BEGIN GIVEN ENTRIES

Lemma extract_compact (line name config rd : string) (m : DependencyMatch) :
  TreeParser.extract_dependency_info_from_line line name config [] rd = Some m ->
  compact m.
Proof.
  intros Hm. apply TreeParserFacts.extract_shape in Hm
    as (g & a & v & Hsearch & ->).
  pose proof (search_chars plain_char false _ _ _
                (delete_runs_plain line) Hsearch) as Hplain.
  apply Forall_cons in Hplain as [Hg Hplain].
  apply Forall_cons in Hplain as [Ha Hplain].
  apply Forall_cons in Hplain as [Hv _].
  destruct (Shapes.dep_pattern_version _ _ _ _ Hsearch) as [Hne Hcolon].
  unfold compact. simpl. rewrite andb_false_r.
  split; [exact Hne|]. split; [exact Hcolon|]. split; [exact Hv|].
  apply Forall_cons_2; [|apply Forall_nil_2].
  rewrite !all_chars_app, Hg, Ha. reflexivity.
Qed.

Lemma parse_line_compact (name config rd line : string) :
  Forall compact (TreeParser.parse_line name config rd [] [] line).
Proof.
  unfold TreeParser.parse_line.
  destruct (_ || _); [apply Forall_nil_2|].
  destruct (Py.contains _ _); [|apply Forall_nil_2].
  destruct (TreeParser.extract_dependency_info_from_line line name config [] rd)
    as [m|] eqn:Hm; [|apply Forall_nil_2].
  apply Forall_cons_2; [|apply Forall_nil_2].
  eapply extract_compact, Hm.
Qed.

End TreeShapes.

(** X15.  In every record of the tree parser the version is not empty
    and holds no colon, and neither the version nor the name in the
    dependency path holds white space or one of the characters
    [+ - \ |]: the parser deletes them from the line before it reads
    group, artifact and version, so a hyphen of an artifact name is not
    reported. *)
Theorem X15_tree_records_are_compact
        (tree_output name config repo_dir : string) :
  Forall Vocab.compact
         (TreeParser.parse_dependency_tree tree_output name config repo_dir).
Proof.
  rewrite Provenance.parse_flat.
  induction (Py.split "010" tree_output) as [|line lines IH]; simpl.
  - apply Forall_nil_2.
  - apply Forall_app. split; [apply TreeShapes.parse_line_compact | exact IH].
Qed.

(** X16.  In every record of the static scan the version is not empty
    and holds neither a single nor a double quote. *)
Theorem X16_static_versions_hold_no_quote
        (w : world) (files : list string) (name repo_dir : string) :
  Forall Vocab.quoted_text
         (Analyzer.analyze_gradle_files_directly w files name repo_dir).
Proof.
  rewrite AnalyzerFacts.static_flat.
  induction files as [|f files IH]; simpl; [apply Forall_nil_2|].
  apply Forall_app. split; [|exact IH].
  unfold Spec.file_matches. destruct (read_text w f); [|apply Forall_nil_2].
  apply Shapes.scan_lines_version.
Qed.

(** ** Archive fetcher: success, and where the scratch directory lies *)

Module FetcherMore.

Import Fetcher Spec Vocab.

Lemma replace_no_slash (s : string) :
  all_chars no_slash (Py.replace "/" "_" s) = true.
Proof.
  induction s as [|c s IH]; simpl; [reflexivity|].
  rewrite IH, andb_true_r.
  destruct (Ascii.eqb c "/") eqn:E; [reflexivity|].
  unfold no_slash. rewrite E. reflexivity.
Qed.

Lemma join_work_dir (name : string) :
  Path.join Jobs.work_dir ("repo_" +:+ name)
  = "/tmp/gradle_analysis/" +:+ "repo_" +:+ name.
Proof. reflexivity. Qed.

(** A returned directory means a 200 answer, a good archive and a good
    hoist. *)
Lemma return_is_success (w : world) (wd repository : string)
      (token : option string) (fs fs' : scratch) (d : string) :
  clone_repository w wd repository token fs = (fs', Return d) ->
  answered_200 w repository (headers_of token) /\
  zip_extract w = Extracted /\ hoist w = Hoisted /\
  d = repo_dir_of w wd repository /\ fs' = {[d]} ∪ fs.
Proof.
  unfold clone_repository, clone_try.
  destruct (requests_get w (zip_url repository "main") (headers_of token))
    as [c1|e1] eqn:Hmain; [|discriminate].
  destruct (c1 =? 200)%Z eqn:Ec1; simpl.
  - apply Z.eqb_eq in Ec1. subst c1. simpl.
    destruct (zip_extract w) as [|e2|e2]; [|discriminate..].
    destruct (hoist w) as [|e3]; [|discriminate].
    intros [= <- <-]. split; [left; exact Hmain|]. auto.
  - apply Z.eqb_neq in Ec1.
    destruct (requests_get w (zip_url repository "master") (headers_of token))
      as [c2|e2] eqn:Hmaster; [|discriminate].
    destruct (c2 =? 200)%Z eqn:Ec2; [|discriminate].
    apply Z.eqb_eq in Ec2. subst c2.
    destruct (zip_extract w) as [|e3|e3]; [|discriminate..].
    destruct (hoist w) as [|e4]; [|discriminate].
    intros [= <- <-]. split; [right; exists c1; auto|]. auto.
Qed.

End FetcherMore.

(** X17.  The fetch returns a directory exactly when one of the two
    archive requests was answered with status 200 ([master] being asked
    only after another answer for [main]), the archive was extracted
    and its nested folder hoisted; the directory is then the scratch
    directory of the fetch, and it exists. *)
Theorem X17_fetch_succeeds_exactly_when
        (w : world) (wd repository : string) (token : option string)
        (fs fs' : scratch) (d : string) :
  Fetcher.clone_repository w wd repository token fs = (fs', Return d) <->
  Spec.answered_200 w repository (Fetcher.headers_of token) /\
  zip_extract w = Extracted /\ hoist w = Hoisted /\
  d = Fetcher.repo_dir_of w wd repository /\ fs' = {[d]} ∪ fs.
Proof.
  split; [apply FetcherMore.return_is_success|].
  intros (Hans & Hzip & Hhoist & -> & ->).
  unfold Fetcher.clone_repository.
  rewrite (FetcherFacts.clone_try_answered w wd repository token fs Hans).
  rewrite Hzip, Hhoist. reflexivity.
Qed.

(** X18.  Whatever the repository string, the scratch directory of a
    fetch is a direct child of the work directory: the path separators
    of the repository string are replaced, so the last component holds
    none (the first eight characters of a UUID hold none either). *)
Theorem X18_scratch_directory_is_a_child_of_work_dir
        (w : world) (repository : string) :
  Vocab.all_chars Vocab.no_slash (String.substring 0 8 (uuid4 w)) = true ->
  exists component,
    Fetcher.repo_dir_of w Jobs.work_dir repository
    = "/tmp/gradle_analysis/" +:+ component /\
    Vocab.all_chars Vocab.no_slash component = true.
Proof.
  intros Huuid. unfold Fetcher.repo_dir_of.
  rewrite FetcherMore.join_work_dir.
  eexists. split; [reflexivity|].
  rewrite !CaptureFacts.all_chars_app, FetcherMore.replace_no_slash, Huuid.
  reflexivity.
Qed.

(** X18 at a concrete input: a repository string that tries to climb
    out of the work directory. *)
Lemma X18_scratch_directory_is_a_child_of_work_dir_witness :
  Vocab.all_chars Vocab.no_slash
    (String.substring 0 8 (uuid4 Examples.quiet)) = true /\
  exists component,
    Fetcher.repo_dir_of Examples.quiet Jobs.work_dir "../../etc/cron.d"
    = "/tmp/gradle_analysis/" +:+ component /\
    Vocab.all_chars Vocab.no_slash component = true.
Proof.
  split; [reflexivity|].
  apply (X18_scratch_directory_is_a_child_of_work_dir
           Examples.quiet "../../etc/cron.d" eq_refl).
Defined.

(** ** File scanner *)

Module FileScannerFacts.

Import FileScanner Vocab.

(** Induction on trees: a directory's property may use its children's. *)
Lemma entry_induction (P : entry -> Prop) :
  (forall name, P (File name)) ->
  (forall name children, Forall P children -> P (Dir name children)) ->
  forall e, P e.
Proof.
  intros Hfile Hdir. fix IH 1. intros [name | name children].
  - apply Hfile.
  - apply Hdir. induction children as [|c children IHc].
    + apply Forall_nil_2.
    + apply Forall_cons_2; [apply IH | exact IHc].
Qed.

Lemma files_of_In (es : list entry) (name : string) :
  In name (files_of es) <-> In (File name) es.
Proof.
  unfold files_of. rewrite in_flat_map. split.
  - intros ([n | d cs] & Hin & Hname); simpl in Hname; [|contradiction].
    destruct Hname as [-> | []]. exact Hin.
  - intros Hin. exists (File name). split; [exact Hin | left; reflexivity].
Qed.

Lemma found_in_In (root : string) (es : list entry) (p : string) :
  In p (found_in root es) <->
  exists name, In (File name) es /\ is_gradle_file name = true /\
               p = Path.join root name.
Proof.
  unfold found_in. rewrite in_map_iff. split.
  - intros (name & <- & Hin). apply filter_In in Hin as [Hin Hg].
    apply files_of_In in Hin. eauto.
  - intros (name & Hin & Hg & ->). exists name. split; [reflexivity|].
    apply filter_In. split; [apply files_of_In, Hin | exact Hg].
Qed.

(** What the walk appends at a directory and below it, given the same
    about the walk below each of its entries. *)
Lemma level_In (es : list entry) :
  Forall (fun e => forall root p,
              In p (visit root e) <->
              exists d cs, e = Dir d cs /\ keep_dir d = true /\
                           reached (Path.join root d) cs p) es ->
  forall root p,
    In p (found_in root es ++ flat_map (visit root) es) <-> reached root es p.
Proof.
  intros Hes root p. rewrite in_app_iff, found_in_In, in_flat_map. split.
  - intros [(name & Hin & Hg & ->) | (e & Hin & Hp)].
    + apply reached_here; assumption.
    + rewrite List.Forall_forall in Hes.
      apply (Hes e Hin) in Hp as (d & cs & -> & Hkeep & Hreach).
      eapply reached_below; eassumption.
  - intros Hreach.
    destruct Hreach as [root es name Hin Hg | root es d cs p Hin Hkeep Hreach].
    + left. eauto.
    + right. exists (Dir d cs). split; [exact Hin|].
      rewrite List.Forall_forall in Hes. apply (Hes _ Hin). eauto.
Qed.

END GIVEN ENTRIES

• **TASK STATEMENT**: Each line from the one containing "apply reached_here; assumption." through the end of the material must be returned exactly; no other line should appear.

• **RESPONSE**:
    + apply reached_here; assumption.
    + rewrite List.Forall_forall in Hes.
      apply (Hes e Hin) in Hp as (d & cs & -> & Hkeep & Hreach).
      eapply reached_below; eassumption.
  - intros Hreach.
    destruct Hreach as [root es name Hin Hg | root es d cs p Hin Hkeep Hreach].
    + left. eauto.
    + right. exists (Dir d cs). split; [exact Hin|].
      rewrite List.Forall_forall in Hes. apply (Hes _ Hin). eauto.
Qed.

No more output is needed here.